[[ Data open ]]

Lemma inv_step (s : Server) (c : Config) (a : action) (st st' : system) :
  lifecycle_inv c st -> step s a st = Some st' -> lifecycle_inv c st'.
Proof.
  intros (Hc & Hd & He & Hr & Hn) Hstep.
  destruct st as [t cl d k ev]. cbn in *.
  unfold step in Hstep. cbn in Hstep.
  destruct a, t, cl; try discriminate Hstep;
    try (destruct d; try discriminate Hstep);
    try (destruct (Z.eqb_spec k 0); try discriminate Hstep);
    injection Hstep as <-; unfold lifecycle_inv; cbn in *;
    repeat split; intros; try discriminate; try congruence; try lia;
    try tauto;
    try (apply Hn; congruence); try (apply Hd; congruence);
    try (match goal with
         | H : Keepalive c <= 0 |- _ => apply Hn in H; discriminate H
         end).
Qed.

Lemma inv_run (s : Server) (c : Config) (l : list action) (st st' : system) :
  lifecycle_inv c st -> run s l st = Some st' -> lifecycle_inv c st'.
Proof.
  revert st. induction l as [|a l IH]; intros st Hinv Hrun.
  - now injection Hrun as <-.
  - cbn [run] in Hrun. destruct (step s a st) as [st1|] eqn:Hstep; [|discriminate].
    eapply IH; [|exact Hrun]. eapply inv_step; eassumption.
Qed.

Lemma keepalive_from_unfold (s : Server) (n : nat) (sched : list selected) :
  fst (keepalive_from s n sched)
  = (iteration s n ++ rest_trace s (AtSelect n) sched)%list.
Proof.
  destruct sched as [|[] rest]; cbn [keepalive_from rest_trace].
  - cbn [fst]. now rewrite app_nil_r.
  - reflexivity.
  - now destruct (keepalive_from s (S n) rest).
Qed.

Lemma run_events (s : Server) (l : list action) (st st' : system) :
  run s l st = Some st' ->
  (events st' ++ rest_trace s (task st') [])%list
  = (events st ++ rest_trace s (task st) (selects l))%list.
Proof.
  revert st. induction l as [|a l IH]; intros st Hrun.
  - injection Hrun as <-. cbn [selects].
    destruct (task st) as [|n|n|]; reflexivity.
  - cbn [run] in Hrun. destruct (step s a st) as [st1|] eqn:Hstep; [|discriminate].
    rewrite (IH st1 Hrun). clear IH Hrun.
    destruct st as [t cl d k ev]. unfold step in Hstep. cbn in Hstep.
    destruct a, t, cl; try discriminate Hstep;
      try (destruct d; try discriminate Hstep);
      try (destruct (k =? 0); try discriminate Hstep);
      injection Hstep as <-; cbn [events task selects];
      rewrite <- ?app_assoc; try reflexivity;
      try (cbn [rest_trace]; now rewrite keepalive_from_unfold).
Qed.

[[ Data closed ]]
[[ Data open ]]

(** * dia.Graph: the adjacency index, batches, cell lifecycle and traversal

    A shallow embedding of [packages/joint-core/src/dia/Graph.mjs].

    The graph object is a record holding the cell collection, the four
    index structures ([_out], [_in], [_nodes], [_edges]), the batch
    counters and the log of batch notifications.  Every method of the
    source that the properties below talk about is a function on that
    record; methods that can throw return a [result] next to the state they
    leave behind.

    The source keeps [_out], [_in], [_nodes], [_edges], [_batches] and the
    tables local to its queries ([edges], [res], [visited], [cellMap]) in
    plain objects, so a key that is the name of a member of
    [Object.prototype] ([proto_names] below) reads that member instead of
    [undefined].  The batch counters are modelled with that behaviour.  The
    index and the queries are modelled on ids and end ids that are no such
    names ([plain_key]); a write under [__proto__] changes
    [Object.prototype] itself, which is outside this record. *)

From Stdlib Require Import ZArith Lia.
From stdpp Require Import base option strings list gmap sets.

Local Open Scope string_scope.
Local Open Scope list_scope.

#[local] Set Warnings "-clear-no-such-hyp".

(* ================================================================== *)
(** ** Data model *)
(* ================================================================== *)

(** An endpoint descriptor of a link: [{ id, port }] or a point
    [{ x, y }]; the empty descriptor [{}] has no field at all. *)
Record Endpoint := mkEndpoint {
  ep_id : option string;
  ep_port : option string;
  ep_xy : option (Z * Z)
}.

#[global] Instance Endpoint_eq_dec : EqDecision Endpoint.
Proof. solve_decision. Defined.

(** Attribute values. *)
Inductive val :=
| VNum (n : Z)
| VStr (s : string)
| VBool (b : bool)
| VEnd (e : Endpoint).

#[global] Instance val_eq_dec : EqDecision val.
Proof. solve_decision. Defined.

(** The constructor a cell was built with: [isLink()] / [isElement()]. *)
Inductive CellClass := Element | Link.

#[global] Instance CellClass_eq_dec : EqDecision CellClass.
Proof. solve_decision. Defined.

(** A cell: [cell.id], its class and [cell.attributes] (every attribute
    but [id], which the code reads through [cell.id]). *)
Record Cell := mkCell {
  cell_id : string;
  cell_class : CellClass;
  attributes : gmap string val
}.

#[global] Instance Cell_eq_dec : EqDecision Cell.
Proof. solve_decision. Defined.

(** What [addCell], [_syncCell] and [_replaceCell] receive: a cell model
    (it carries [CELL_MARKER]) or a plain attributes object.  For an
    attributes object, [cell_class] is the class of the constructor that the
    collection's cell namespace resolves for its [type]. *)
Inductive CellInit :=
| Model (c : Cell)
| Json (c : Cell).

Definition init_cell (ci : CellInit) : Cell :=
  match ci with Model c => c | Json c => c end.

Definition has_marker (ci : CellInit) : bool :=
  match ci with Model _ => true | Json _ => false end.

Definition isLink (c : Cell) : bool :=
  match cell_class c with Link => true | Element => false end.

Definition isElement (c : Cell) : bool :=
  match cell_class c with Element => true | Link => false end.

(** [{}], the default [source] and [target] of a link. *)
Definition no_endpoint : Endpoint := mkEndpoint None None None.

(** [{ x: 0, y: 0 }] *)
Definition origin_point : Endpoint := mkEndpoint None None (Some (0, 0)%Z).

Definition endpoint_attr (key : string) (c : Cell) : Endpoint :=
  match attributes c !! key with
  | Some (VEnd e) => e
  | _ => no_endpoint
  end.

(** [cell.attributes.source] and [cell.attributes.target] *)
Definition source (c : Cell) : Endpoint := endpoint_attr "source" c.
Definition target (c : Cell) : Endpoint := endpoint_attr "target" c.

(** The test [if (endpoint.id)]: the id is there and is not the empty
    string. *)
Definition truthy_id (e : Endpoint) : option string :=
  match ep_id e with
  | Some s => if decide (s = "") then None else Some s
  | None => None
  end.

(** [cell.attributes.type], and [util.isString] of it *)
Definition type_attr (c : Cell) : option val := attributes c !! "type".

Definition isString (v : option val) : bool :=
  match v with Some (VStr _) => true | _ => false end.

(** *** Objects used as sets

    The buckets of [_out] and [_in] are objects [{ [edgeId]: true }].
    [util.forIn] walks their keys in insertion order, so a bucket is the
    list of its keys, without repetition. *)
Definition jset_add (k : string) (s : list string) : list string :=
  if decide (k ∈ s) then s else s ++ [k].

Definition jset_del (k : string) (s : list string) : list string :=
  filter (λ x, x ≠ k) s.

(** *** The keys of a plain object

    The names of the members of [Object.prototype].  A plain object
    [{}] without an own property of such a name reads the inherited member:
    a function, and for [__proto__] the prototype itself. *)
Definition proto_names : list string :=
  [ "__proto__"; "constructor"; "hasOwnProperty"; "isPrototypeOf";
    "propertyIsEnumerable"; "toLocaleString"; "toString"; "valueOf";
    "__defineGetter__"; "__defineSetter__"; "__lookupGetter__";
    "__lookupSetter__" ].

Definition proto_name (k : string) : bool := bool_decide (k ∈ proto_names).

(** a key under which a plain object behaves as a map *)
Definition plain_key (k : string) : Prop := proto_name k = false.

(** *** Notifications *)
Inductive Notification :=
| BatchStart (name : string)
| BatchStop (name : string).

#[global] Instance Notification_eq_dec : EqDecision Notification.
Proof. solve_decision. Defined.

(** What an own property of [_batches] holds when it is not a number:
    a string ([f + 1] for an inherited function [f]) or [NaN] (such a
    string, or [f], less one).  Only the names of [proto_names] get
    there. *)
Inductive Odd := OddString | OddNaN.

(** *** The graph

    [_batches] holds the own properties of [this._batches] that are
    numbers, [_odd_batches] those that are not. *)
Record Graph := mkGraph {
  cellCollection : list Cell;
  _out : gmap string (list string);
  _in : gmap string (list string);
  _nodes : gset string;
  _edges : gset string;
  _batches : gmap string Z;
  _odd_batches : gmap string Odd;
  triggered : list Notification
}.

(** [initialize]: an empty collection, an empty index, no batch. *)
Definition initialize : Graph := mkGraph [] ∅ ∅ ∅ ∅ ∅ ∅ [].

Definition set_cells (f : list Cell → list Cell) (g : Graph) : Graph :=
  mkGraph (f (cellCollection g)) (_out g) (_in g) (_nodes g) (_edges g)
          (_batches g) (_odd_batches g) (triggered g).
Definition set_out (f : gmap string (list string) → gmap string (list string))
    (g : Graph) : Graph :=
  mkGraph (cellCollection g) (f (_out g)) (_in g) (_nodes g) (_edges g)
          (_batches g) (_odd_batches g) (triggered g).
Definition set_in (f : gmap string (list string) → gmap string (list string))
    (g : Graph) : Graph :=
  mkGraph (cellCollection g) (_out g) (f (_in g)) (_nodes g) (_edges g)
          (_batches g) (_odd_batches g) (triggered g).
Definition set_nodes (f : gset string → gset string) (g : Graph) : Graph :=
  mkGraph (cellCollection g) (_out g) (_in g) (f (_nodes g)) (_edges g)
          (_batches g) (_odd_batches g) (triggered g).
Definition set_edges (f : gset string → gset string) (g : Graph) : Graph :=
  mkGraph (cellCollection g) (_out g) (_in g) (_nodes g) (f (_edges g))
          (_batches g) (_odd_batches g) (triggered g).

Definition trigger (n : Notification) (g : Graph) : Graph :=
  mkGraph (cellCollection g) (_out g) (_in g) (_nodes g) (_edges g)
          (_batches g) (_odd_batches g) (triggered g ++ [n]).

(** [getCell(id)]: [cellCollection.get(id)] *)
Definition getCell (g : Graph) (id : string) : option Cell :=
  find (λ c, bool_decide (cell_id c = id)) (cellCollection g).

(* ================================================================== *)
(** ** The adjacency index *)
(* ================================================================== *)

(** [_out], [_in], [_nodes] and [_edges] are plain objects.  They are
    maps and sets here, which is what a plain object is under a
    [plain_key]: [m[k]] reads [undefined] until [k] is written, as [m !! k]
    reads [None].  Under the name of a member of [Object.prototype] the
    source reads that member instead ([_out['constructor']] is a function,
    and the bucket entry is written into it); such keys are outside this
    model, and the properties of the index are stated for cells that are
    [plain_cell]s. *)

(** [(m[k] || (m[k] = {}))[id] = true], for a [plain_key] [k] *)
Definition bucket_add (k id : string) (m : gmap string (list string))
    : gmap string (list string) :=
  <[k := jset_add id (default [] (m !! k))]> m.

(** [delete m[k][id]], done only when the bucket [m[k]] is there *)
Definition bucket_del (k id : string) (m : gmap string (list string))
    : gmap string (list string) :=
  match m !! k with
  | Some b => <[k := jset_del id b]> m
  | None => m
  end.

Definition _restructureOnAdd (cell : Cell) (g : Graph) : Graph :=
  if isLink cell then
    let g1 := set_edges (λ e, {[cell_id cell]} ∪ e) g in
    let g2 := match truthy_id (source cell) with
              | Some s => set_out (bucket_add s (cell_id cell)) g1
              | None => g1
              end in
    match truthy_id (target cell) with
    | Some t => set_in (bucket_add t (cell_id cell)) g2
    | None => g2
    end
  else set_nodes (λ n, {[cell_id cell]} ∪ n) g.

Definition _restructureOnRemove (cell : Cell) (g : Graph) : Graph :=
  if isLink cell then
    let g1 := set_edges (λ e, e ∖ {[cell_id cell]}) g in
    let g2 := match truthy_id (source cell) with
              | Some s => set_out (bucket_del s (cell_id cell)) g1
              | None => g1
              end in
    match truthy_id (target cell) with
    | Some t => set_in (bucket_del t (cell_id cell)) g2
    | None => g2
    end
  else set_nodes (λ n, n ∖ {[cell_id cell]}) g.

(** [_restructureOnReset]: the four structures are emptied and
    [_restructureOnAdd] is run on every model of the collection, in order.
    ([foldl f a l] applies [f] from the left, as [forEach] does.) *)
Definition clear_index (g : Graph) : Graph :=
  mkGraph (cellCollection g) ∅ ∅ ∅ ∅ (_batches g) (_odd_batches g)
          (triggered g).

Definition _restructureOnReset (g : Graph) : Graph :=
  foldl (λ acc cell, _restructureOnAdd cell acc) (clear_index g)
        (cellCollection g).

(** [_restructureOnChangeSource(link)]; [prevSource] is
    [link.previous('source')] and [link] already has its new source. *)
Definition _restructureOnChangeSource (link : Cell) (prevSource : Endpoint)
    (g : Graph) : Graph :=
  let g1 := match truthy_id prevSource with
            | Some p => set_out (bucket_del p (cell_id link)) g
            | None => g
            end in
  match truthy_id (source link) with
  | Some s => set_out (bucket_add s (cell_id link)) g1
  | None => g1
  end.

[[ Data closed ]]
[[ Data open ]]

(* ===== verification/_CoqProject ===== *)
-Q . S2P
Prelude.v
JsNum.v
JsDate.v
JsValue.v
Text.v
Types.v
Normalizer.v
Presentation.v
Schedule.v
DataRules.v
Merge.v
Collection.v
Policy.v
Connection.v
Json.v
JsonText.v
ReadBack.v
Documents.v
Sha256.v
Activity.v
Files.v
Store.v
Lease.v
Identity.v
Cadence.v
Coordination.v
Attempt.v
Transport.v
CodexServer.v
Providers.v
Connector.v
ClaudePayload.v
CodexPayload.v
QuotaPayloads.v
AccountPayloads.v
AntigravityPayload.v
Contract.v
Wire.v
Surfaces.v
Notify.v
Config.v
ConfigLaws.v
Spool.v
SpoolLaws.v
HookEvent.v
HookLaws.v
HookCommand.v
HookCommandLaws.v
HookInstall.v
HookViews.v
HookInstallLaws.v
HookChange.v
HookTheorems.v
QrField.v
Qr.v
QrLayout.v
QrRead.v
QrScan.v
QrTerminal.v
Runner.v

[[ Data closed ]]

__Task instructions__.
Lines above that contain the string "order" make up the answer.

__Solution for this problem__.
    [util.forIn] walks their keys in insertion order, so a bucket is the
    [_restructureOnAdd] is run on every model of the collection, in order.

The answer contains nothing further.